3,000 shipping containers packed with food water & medicene have been sitting at the port in Puerto Rico since Saturday pic.twitter.com/LJ0ETpmnOf— David Begnaud (@DavidBegnaud) September 27, 2017
Even with the U.S. scrambling to save face after being criticized for the slow response to Hurricane Maria’s destruction of Puerto Rico, the island’s devastated infrastructure is slowing recovery efforts. Case in point: While thousands of shipping containers are already in the Port of San Juan, there are not enough truck drivers to haul the supplies, not enough fuel to gas up the trucks they do have, and a large portion of the island’s roads are impassable. CBS News’ David Begnaud tweeted the above footage on Wednesday, but as CNN reports, the problem persists.

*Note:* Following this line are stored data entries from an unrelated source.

(** A property of the located element, [element().<attribute>]; on a
    null handle the attribute lookup raises. *)
Definition located {A} (attribute : string)
    (query : WebElement -> Driver W A)
    (handle : option WebElement) : Driver W A :=
  match handle with
  | Some webelement => query webelement
  | None =>
      raise ("'NoneType' object has no attribute '" +:+ attribute +:+ "'")
  end.

Definition element_is_visible : Condition W SeleneElement :=
  raise_if_not "is visible" (fun element =>
    let* handle := element_call element in
    located "is_displayed" is_displayed handle).

Definition element_is_hidden : Condition W SeleneElement :=
  as_not element_is_visible (Some "is hidden").

Definition element_is_enabled : Condition W SeleneElement :=
  raise_if_not "is enabled" (fun element =>
    let* handle := element_call element in
    located "is_enabled" is_enabled handle).

Definition element_is_disabled : Condition W SeleneElement :=
  as_not element_is_enabled None.

Definition element_is_present : Condition W SeleneElement :=
  raise_if_not "is visible" (fun element =>
    let* handle := element_call element in
    ret (bool_decide (is_Some handle))).

Definition element_is_absent : Condition W SeleneElement :=
  as_not element_is_present None.

(** The accessor [text] local to [element_has_text]. *)
Definition element_text (element : SeleneElement) : Driver W string :=
  let* handle := element_call element in
  located "text" text handle.

Definition element_has_text (expected : string)
    (describing_matched_to : string)
    (compared_by_predicate_to : string -> string -> bool)
    : Condition W SeleneElement :=
  raise_if_not_actual (describing_matched_to +:+ " " +:+ expected)
    element_text
    (compared_by_predicate_to expected).

(** [element_has_text(expected)], the keyword arguments at their
    defaults. *)
Definition element_has_text' (expected : string)
    : Condition W SeleneElement :=
  element_has_text expected "has text" predicate.includes.

Definition element_has_exact_text (expected : string)
    : Condition W SeleneElement :=
  element_has_text expected "has exact text" predicate.equals.

(** The accessors local to [element_has_attribute]. *)
Definition attribute_value (name : string) (element : SeleneElement)
    : Driver W (option string) :=
  let* handle := element_call element in
  located "get_attribute" (fun webelement => get_attribute webelement name)
    handle.

Fixpoint get_attributes (name : string) (webelements : list WebElement)
    : Driver W (list (option string)) :=
  match webelements with
  | [] => ret []
  | webelement :: rest =>
      let* v := get_attribute webelement name in
      let* vs := get_attributes name rest in
      ret (v :: vs)
  end.

Definition attribute_values (name : string) (collection : SeleneCollection)
    : Driver W (list (option string)) :=
  let* webelements := collection_call collection in
  get_attributes name webelements.

(** The class [ConditionWithValues] of [element_has_attribute]: a
    condition on an element with four further conditions derived from
    it. *)
Record ConditionWithValues : Type := {
  as_condition :> Condition W SeleneElement;
  value : string -> Condition W SeleneElement;
  value_containing : string -> Condition W SeleneElement;
  values : list string -> Condition W SeleneCollection;
  values_containing : list string -> Condition W SeleneCollection
}.

Definition element_has_attribute (name : string) : ConditionWithValues :=
  let raw_attribute_condition :=
    raise_if_not_actual ("has attribute " +:+ name)
      (attribute_value name)
      predicate.is_truthy in
  {| as_condition :=
       build (str raw_attribute_condition) (call raw_attribute_condition);
     value expected :=
       raise_if_not_actual
         ("has attribute '" +:+ name +:+ "' with value '"
            +:+ expected +:+ "'")
         (attribute_value name)
         (predicate.equals expected);
     value_containing expected :=
       raise_if_not_actual
         ("has attribute '" +:+ name +:+ "' with value containing '"
            +:+ expected +:+ "'")
         (attribute_value name)
         (predicate.includes expected);
     values expected :=
       raise_if_not_actual
         ("has attribute '" +:+ name +:+ "' with values '"
            +:+ tuple_repr expected +:+ "'")
         (attribute_values name)
         (predicate.equals_to_list expected);
     values_containing expected :=
       raise_if_not_actual
         ("has attribute '" +:+ name +:+ "' with values containing '"
            +:+ tuple_repr expected +:+ "'")
         (attribute_values name)
         (predicate.equals_by_contains_to_list expected) |}.

Definition element_is_selected : ConditionWithValues :=
  element_has_attribute "elementIsSelected".

Definition element_has_value (expected : string)
    : Condition W SeleneElement :=
  value (element_has_attribute "value") expected.

Definition element_has_value_containing (expected : string)
    : Condition W SeleneElement :=
  value_containing (element_has_attribute "value") expected.

Definition element_has_css_class (expected : string)
    : Condition W SeleneElement :=
  raise_if_not_actual ("has css class '" +:+ expected +:+ "'")
    (attribute_value "class")
    (predicate.includes_word_optional expected).

Definition element_is_blank : Condition W SeleneElement :=
  and_ (element_has_exact_text "") (element_has_value "").

(** The accessor [size] local to [collection_has_size]. *)
Definition collection_size (collection : SeleneCollection) : Driver W Z :=
  let* webelements := collection_call collection in
  ret (Z.of_nat (length webelements)).

Definition collection_has_size (expected : Z)
    (describing_matched_to : string)
    (compared_by_predicate_to : Z -> Z -> bool)
    : Condition W SeleneCollection :=
  raise_if_not_actual (describing_matched_to +:+ " " +:+ str expected)
    collection_size
    (compared_by_predicate_to expected).

(** [collection_has_size(expected)], the keyword arguments at their
    defaults. *)
Definition collection_has_size' (expected : Z)
    : Condition W SeleneCollection :=
  collection_has_size expected "has size" predicate.equals.

Definition collection_has_size_greater_than (expected : Z) :=
  collection_has_size expected "has size greater than"
    predicate.is_greater_than.

Definition collection_has_size_greater_than_or_equal (expected : Z) :=
  collection_has_size expected "has size greater than or equal"
    predicate.is_greater_than_or_equal.

Definition collection_has_size_less_than (expected : Z) :=
  collection_has_size expected "has size less than"
    predicate.is_less_than.

Definition collection_has_size_less_than_or_equal (expected : Z) :=
  collection_has_size expected "has size less than or equal"
    predicate.is_less_than_or_equal.

(** [[webelement.text for webelement in webelements
      if webelement.is_displayed()]] *)
Fixpoint texts_if_displayed (webelements : list WebElement)
    : Driver W (list string) :=
  match webelements with
  | [] => ret []
  | webelement :: rest =>
      let* displayed := is_displayed webelement in
      if displayed then
        let* t := text webelement in
        let* ts := texts_if_displayed rest in
        ret (t :: ts)
      else texts_if_displayed rest
  end.

(** The accessor [visible_texts] local to [collection_has_texts] and to
    [collection_has_exact_texts]. *)
Definition visible_texts (collection : SeleneCollection)
    : Driver W (list string) :=
  let* webelements := collection_call collection in
  texts_if_displayed webelements.

Definition collection_has_texts {Any : Type} (self : Any)
    (expected : list string) : Condition W SeleneCollection :=
  raise_if_not_actual ("has texts " +:+ tuple_repr expected)
    visible_texts
    (predicate.equals_by_contains_to_list expected).

Definition collection_has_exact_texts {Any : Type} (self : Any)
    (expected : list string) : Condition W SeleneCollection :=
  raise_if_not_actual ("has exact texts " +:+ tuple_repr expected)
    visible_texts
    (predicate.equals_to_list expected).

(** A call with positional arguments only of a function whose
    parameters are [self] and the variadic [expected]: the first argument
    is bound to [self], the rest to [expected]; with no argument at all
    the call is a [TypeError] ([None]). *)
Definition call_positionally {Any C : Type}
    (f : Any -> list Any -> C) (args : list Any) : option C :=
  match args with
  | [] => None
  | self :: expected => Some (f self expected)
  end.

(** The accessor [url] local to [browser_has_url]. *)
Definition browser_url (browser : SeleneDriver) : Driver W string :=
  let* webdriver := browser_call browser in
  current_url webdriver.

Definition browser_has_url (expected : string)
    (describing_matched_to : string)
    (compared_by_predicate_to : string -> string -> bool)
    : Condition W SeleneDriver :=
  raise_if_not_actual (describing_matched_to +:+ " + " +:+ expected)
    browser_url
    (compared_by_predicate_to expected).

(** [browser_has_url(expected)], the keyword arguments at their
    defaults. *)
Definition browser_has_url' (expected : string)
    : Condition W SeleneDriver :=
  browser_has_url expected "has url" predicate.equals.

Definition browser_has_url_containing (expected : string)
    : Condition W SeleneDriver :=
  browser_has_url expected "has url containing" predicate.includes.

(** The accessor [title] local to [browser_has_title]. *)
Definition browser_title (browser : SeleneDriver) : Driver W string :=
  let* webdriver := browser_call browser in
  title webdriver.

According to Puerto Rican Governor Ricardo Rosselló, since the island’s cell towers are down, additional truck drivers are proving difficult to track down and coordinate. The governor says that this has left 9,500 shipping containers sitting in the port while citizens face shortages. According to a representative from Crowley, a shipping company, only four percent of the supplies it has in 3,000 containers in the port have been unloaded and sent out — now, valuable food, water, clothes, medicine, and building materials are going unused. This has led to Puerto Ricans waiting for hours in lines for dwindling supplies of food, gas, and other items.
“The problem has been with the logistics, the parts of the supply chain that move the cargo from our terminal to the shelves or to the tables of the people in Puerto Rico,” Crowley vice president Jose Ayala said Wednesday. “This hurricane was catastrophic.”